+++ EXERCISE INPUT +++

Lemma stored_handle_lookup (m : gmap string Table) (d : value)
    (name : string) (table : Table) :
  cache_of_client m →
  stored_handle projectId schemas getTable m d !! name = Some table ↔
  m !! name = Some table ∨
  (tableName d = inr name ∧
   getTable (fullyQualifiedTableName projectId name) (schemas name) = inr table).
Proof.
  intros Hm. unfold stored_handle.
  destruct (tableName d) as [e|n] eqn:Hn.
  { split; [auto|]. intros [H|[H _]]; [exact H|discriminate]. }
  destruct (getTable (fullyQualifiedTableName projectId n) (schemas n))
    as [cause|t] eqn:Hg.
  { split; [auto|]. intros [H|[[= ->] H]]; [exact H|congruence]. }
  destruct (decide (n = name)) as [->|Hne].
  - rewrite lookup_insert_eq. split.
    + intros [= ->]. right. auto.
    + intros [H|[_ H]]; [apply Hm in H|]; congruence.
  - rewrite lookup_insert_ne by exact Hne. split; [auto|].
    intros [H|[[= ->] _]]; [exact H|contradiction].
Qed.

Lemma stored_handle_of_client (m : gmap string Table) (d : value) :
  cache_of_client m →
  cache_of_client (stored_handle projectId schemas getTable m d).
Proof.
  intros Hm name table H.
  apply (stored_handle_lookup m d name table Hm) in H as [H|[_ H]];
    [apply Hm|]; exact H.
Qed.

Lemma fold_stored_handle_lookup (records : list value) (m : gmap string Table)
    (name : string) (table : Table) :
  cache_of_client m →
  fold_left (stored_handle projectId schemas getTable) records m !! name
  = Some table ↔
  m !! name = Some table ∨
  ((∃ d, d ∈ records ∧ tableName d = inr name) ∧
   getTable (fullyQualifiedTableName projectId name) (schemas name) = inr table).
Proof.
  revert m. induction records as [|d records IH]; intros m Hm.
  - cbn. split; [auto|]. intros [H|[(d & Hd & _) _]]; [exact H|inversion Hd].
  - cbn [fold_left].
    rewrite (IH _ (stored_handle_of_client m d Hm)).
    rewrite (stored_handle_lookup m d name table Hm). split.
    + intros [[H|[Hn Hg]]|[(d' & Hd' & Hn) Hg]]; [left; exact H| |].
      * right. split; [|exact Hg]. exists d. split; [left|exact Hn].
      * right. split; [|exact Hg]. exists d'. split; [right; exact Hd'|exact Hn].
    + intros [H|[(d' & Hd' & Hn) Hg]]; [left; left; exact H|].
      apply elem_of_cons in Hd' as [->|Hd'].
      * left. right. auto.
      * right. split; [|exact Hg]. eauto.
Qed.

End LoadCache.

Arguments cache_of_client projectId {Schema Table} schemas getTable m.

+++

TASK INSTRUCTIONS: Spot every line in the entries that includes the word "projectId", and copy each one out.

THE ANSWER:
  stored_handle projectId schemas getTable m d !! name = Some table ↔
   getTable (fullyQualifiedTableName projectId name) (schemas name) = inr table).
  destruct (getTable (fullyQualifiedTableName projectId n) (schemas n))
  cache_of_client (stored_handle projectId schemas getTable m d).
  fold_left (stored_handle projectId schemas getTable) records m !! name
   getTable (fullyQualifiedTableName projectId name) (schemas name) = inr table).
Arguments cache_of_client projectId {Schema Table} schemas getTable m.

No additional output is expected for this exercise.